Running against the 3-4. “Don’t get Fancy.”
First guideline against the 3-4: stay North and South. The ends play 5 technique (over the OT) and normally play gap control. This frees the OLB’s to stack the edge while being blocked by a TE or a FB. Most TE’s and FB’s are overmatched by the more athletic OLB.
When you run inside (defenses A or B gaps) the defense starts to have problems, especially if your guards and center are physical. The center and a guard neutralize the NT. One guard blocks one ILB, and the FB blocks the other ILB. Blocking an ILB is a much better task for the FB, since the ILB is likely less athletic. The TE can double the playside DE or single block the OLB. You can get away with not blocking the OLB’s (or just chipping them) if your running dives and iso’s.
This also has the added benefit of keeping the defense from blitzing a lot. The defense won’t want to chance anything more than a run blitz. Even then, if an A Gap blitz, Steelers-style, misses, the next tackler is the SS after a good sized gain.
Second Guideline: Be careful with delays or counters. For the same reason you don’t want to run wide, don’t run plays that take a while to develop. You’re just giving the LB’s more time to close on the ball carrier.
Example of how to do this effectively: watch the Super Bowl tape of the Giants running on the Patriots, particularly the first drive.

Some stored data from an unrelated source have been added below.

(* ===== verification/StreamLive.v ===== *)
(** A stream that nobody cancels and in which nothing fails finishes, whatever the schedule.

    [rank] decreases with every step but a cancellation, so a run has a bounded number of
    steps; and a state in which no step is left has delivered everything ([stuck_complete]):
    demand travels upstream, so a sink that still waits leaves a stage something to do. *)

From stdpp Require Import base list numbers gmap functions.
From S2P Require Import Prelude Effects Streams StreamGraph StreamLink StreamReact StreamStage StreamFlow StreamEnds StreamInv StreamRun StreamStep StreamKeep StreamReach StreamSpec.

Section live.
Context {T : Type} (self : StreamSetup T) (xs : list (result T)) (fs : list (T -> result (option T))) (snk : kind T).
Context (p q : Z) (Hp : 0 < p <= q) (Hsu : setup_ok self fs snk p).
Abbreviation msg := (StageBehaviorCommand T).
Abbreviation kd := (kinds self).
Abbreviation flows_inv := (flows_inv self xs fs snk p q).
Abbreviation pipe_inv := (pipe_inv self xs fs snk p q).
Abbreviation Quiet := (Quiet xs fs snk).

(** * No deadlock *)

(** A link with nothing under way: the sender owes all its receiver waits for, or has
    finished and its receiver knows. *)
Lemma link_rest d (Q : Prop) fin (L : @Link T) :
  link_ok p d Q fin L -> Q -> reqs L = [] -> data L = [] -> receiver_runs L = true -> receiver_wired L = true ->
  (sender_runs L = true -> owing L = owed L) /\ (sender_runs L = false -> receiver_closed L = true).
Proof.
  intros (ns & cn & ys & t & []) HQ Hr Hd Hrun Hw. rewrite Hr in lk_reqs. rewrite Hd in lk_data.
  symmetry in lk_reqs, lk_data. apply app_nil in lk_reqs as [_ [Hns _]%app_nil]. apply app_nil in lk_data as [Hxs ->].
  apply fmap_nil_inv in Hns as ->. apply fmap_nil_inv in Hxs as ->. split.
  - intros Hs. specialize (lk_credit_eq Hs Hrun). cbn in lk_credit_eq. lia.
  - intros Hs. destruct (lk_quiet HQ) as (_ & _ & Hc & _). destruct (Hc Hs Hrun); done.
Qed.

Section stuck.
Context (P : Pipe T) (snt gt : nat -> list T) (HP : pipe_inv P snt gt) (Hq : Quiet (world P)).
Context (Hstuck : forall a, a <> UserCancel -> pipe_exec self a P = None).
Abbreviation bx := (boxes (world P)).
Abbreviation L := (link_of p kd (stages P) bx snt gt).

Lemma stuck_wired : starting P = 0 /\ wiring P = [].
Proof.
  destruct HP as [_ HW HG]. assert (Hun : unstarted P = ∅).
  { destruct (set_choose_or_empty (unstarted P)) as [[i Hi]|He]; [|by apply leibniz_equiv].
    specialize (Hstuck (Started i) ltac:(done)). cbn in Hstuck. by rewrite decide_True in Hstuck. }
  pose proof (wi_size _ _ HW) as Hs. assert (starting P = 0).
  { destruct (decide (0 < starting P)) as [H|H]; [|lia]. destruct (gi_ready _ _ _ _ _ _ HG Hq H) as [_ E].
    rewrite Hun, size_empty in E. lia. }
  split; [done|]. specialize (Hstuck Wire ltac:(done)). cbn in Hstuck. unfold wire_next in Hstuck. by destruct (wiring P).
Qed.
Lemma stuck_empty i : pend (bx i) = [].
Proof.
  pose proof (pi_flows _ _ _ _ _ _ _ _ _ HP) as HF. destruct (runs (bx i)) eqn:Hr.
  - apply bool_decide_eq_true in Hr. pose proof (Hstuck (Invoke i) ltac:(done)) as Hi.
    pose proof (Hstuck (TakeBatch i) ltac:(done)) as Ht. cbn in Hi, Ht. rewrite Hr in Hi, Ht. unfold pend.
    destruct (batch (bx i)); [|done]. by destruct (queue (bx i)).
  - by rewrite (fi_dead _ _ _ _ _ _ _ _ _ _ _ HF i Hr).
Qed.
Lemma stuck_up i : (1 <= i <= last self)%nat -> runs (bx i) = true -> wired (_up (stages P i)) = true.
Proof.
  intros Hi Hr. destruct stuck_wired as [Hs Hw]. destruct HP as [_ HW _].
  destruct (wi_after _ _ HW i Hi Hs ltac:(rewrite Hw; by intros ?%elem_of_nil) Hr) as [[E _]|[_ E]].
  - by rewrite stuck_empty in E.
  - by destruct (_up (stages P i)).
Qed.
Lemma stuck_link u : (u < last self)%nat -> runs (bx (S u)) = true ->
  (runs (bx u) = true -> owing (L u) = owed (L u)) /\ (runs (bx u) = false -> receiver_closed (L u) = true).
Proof.
  intros Hu Hr. apply (link_rest (S u) (Quiet (world P)) (fin xs fs u) (L u)); [|done|cbn; by rewrite stuck_empty..|done|].
  - by apply (fi_links _ _ _ _ _ _ _ _ _ _ _ (pi_flows _ _ _ _ _ _ _ _ _ HP)).
  - by apply stuck_up; [lia|].
Qed.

Passing against the 3-4 Defense. “Run to Pass.”
Run to set up the pass. When you run effectively on the 3-4, it caused their LB’s to stay at home. The ILB’s are reading FB to RB every play, and the OLB’s have to play run first. This gives the OT’s a chance to pass off the DE to the guard, and pass block against the OLB. The ILB’s stepping up against the run opens up the middle of the field.
A good TE can’t really be effectively covered by a 3-4, since the ILB’s can’t run with the TE. Running well almost forces the defense to cover the TE with a safety (another mismatch). That take the defense out of any Cover 2, and at least one WR will be single covered.

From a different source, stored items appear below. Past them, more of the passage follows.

(** [emitsOnce cutoffTime c wd s]: on the way from the collector [c] and the
    world [wd] to the state [s], the entries of the pair cache of [c]
    observed before [cutoffTime], and no others, were handed to
    [queueUpload], each once and as cached, and were removed from the cache,
    so that no later sweep finds them; all other entries are still
    cached. *)
Definition emitsOnce (cutoffTime : Time) (c : BackendCollector Method ExtState)
    (wd : World Method ExtState)
    (s : BackendCollector Method ExtState * World Method ExtState) : Prop :=
  exists es : list (WitnessID * witnessWithInfo Method),
    handed (trace s.2) = handed (trace wd) ++ es.*2 /\
    NoDup es.*1 /\
    (forall k e, (k, e) ∈ es <->
                 pairCache c !! k = Some e /\ observationTime e < cutoffTime) /\
    (forall k e, pairCache c !! k = Some e -> observationTime e < cutoffTime ->
                 pairCache s.1 !! k = None) /\
    (forall k e, pairCache c !! k = Some e -> cutoffTime <= observationTime e ->
                 pairCache s.1 !! k = Some e) /\
    (forall k, pairCache c !! k = None -> pairCache s.1 !! k = None) /\
    (forall cutoff' k, k ∈ es.*1 -> k ∉ (victims cutoff' s.1).*1).

(** Every cached record holds one side only: it is the entry filed for one
    frame, under the pairing key of that frame. *)
Definition oneSided (c : BackendCollector Method ExtState) : Prop :=
  map_Forall
    (fun k e => exists (t : ParsedNetworkTraffic Payload) p,
                  ParseHTTP (Content t) = Ok p /\ e = entryOf t p /\
                  PairKey p = k)
    (pairCache c).

(** The collectors a program can hold: made by [NewBackendCollector] and
    then driven by [Process] and [Close], the timer of the batcher firing in
    between; the world outside is arbitrary at every step. *)
Inductive reachable : BackendCollector Method ExtState -> Prop :=
| reach_new svc lrn lc d ps :
    reachable (NewBackendCollector svc lrn lc d ps)
| reach_Process now (t : ParsedNetworkTraffic Payload) c wd :
    reachable c -> reachable (Process now t c wd).1
| reach_Close now c wd :
    reachable c -> reachable (Close now c wd).1
| reach_timer now c wd :
    reachable c -> reachable (batchTimer now c wd).1.

(** The collector between two of its calls: nothing runs but the timer of
    the batcher, at the instants [ticks]. *)
Definition idle (ticks : list Time) (c : BackendCollector Method ExtState)
    (wd : World Method ExtState)
  : BackendCollector Method ExtState * World Method ExtState :=
  foldl (fun s now => batchTimer now s.1 s.2) (c, wd) ticks.

End Invariants.

(** ** A concrete instance, for the scenarios *)

Module Demo.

If the defense is running zone, it’s even easier. The ILB’s staying at home opens up the middle of the field from 10-15 yards off the ball. The defense can drop an OLB shading to the middle, but it takes away from the pass rush.
Play-action is a must. Play-action is like adding gas to a fire. It doesn’t do anything new, just makes what’s been happening worse. If the ILB’s are committing to the run, play-action opens the seams in the zone more, or allows man-covered receivers a step on a defender still reading his keys.
Don’t do anything that takes time to develop. Screens, gadget plays, etc. don’t normally work against a 3-4, since it gives the LB’s room and time to close with the play.
Take deep shots a few times a game. The run stresses the seams and dead spots in front of the safeties. Throwing deep opens those seams and dead spots more.
Throw to the TE and FB. With the front seven focused on the run, and the DB’s focused on the WR’s, the TE and FB often get lost in the shuffle. A FB flat pass using play action can’t really be stopped by a 3-4 committing to the run.
Stopping the blitz. If you’ve committing to the run, the LB blitzing, twists, stunts, and zone blitzs should be reduced. Fact is, some blitzes will get there. But the blitz that doesn’t get there against play action is going to be fatal for the defense. Pass protection should be solid considering that the front seven is reading run first and then pass, which will slow any blitzes down by a second. Crossing routes as the hot route are effective since it’s easy for the QB to read, and don’t take long to develop.
Example of how to do this effectively: watch the Denver-NE games from 2002-2006.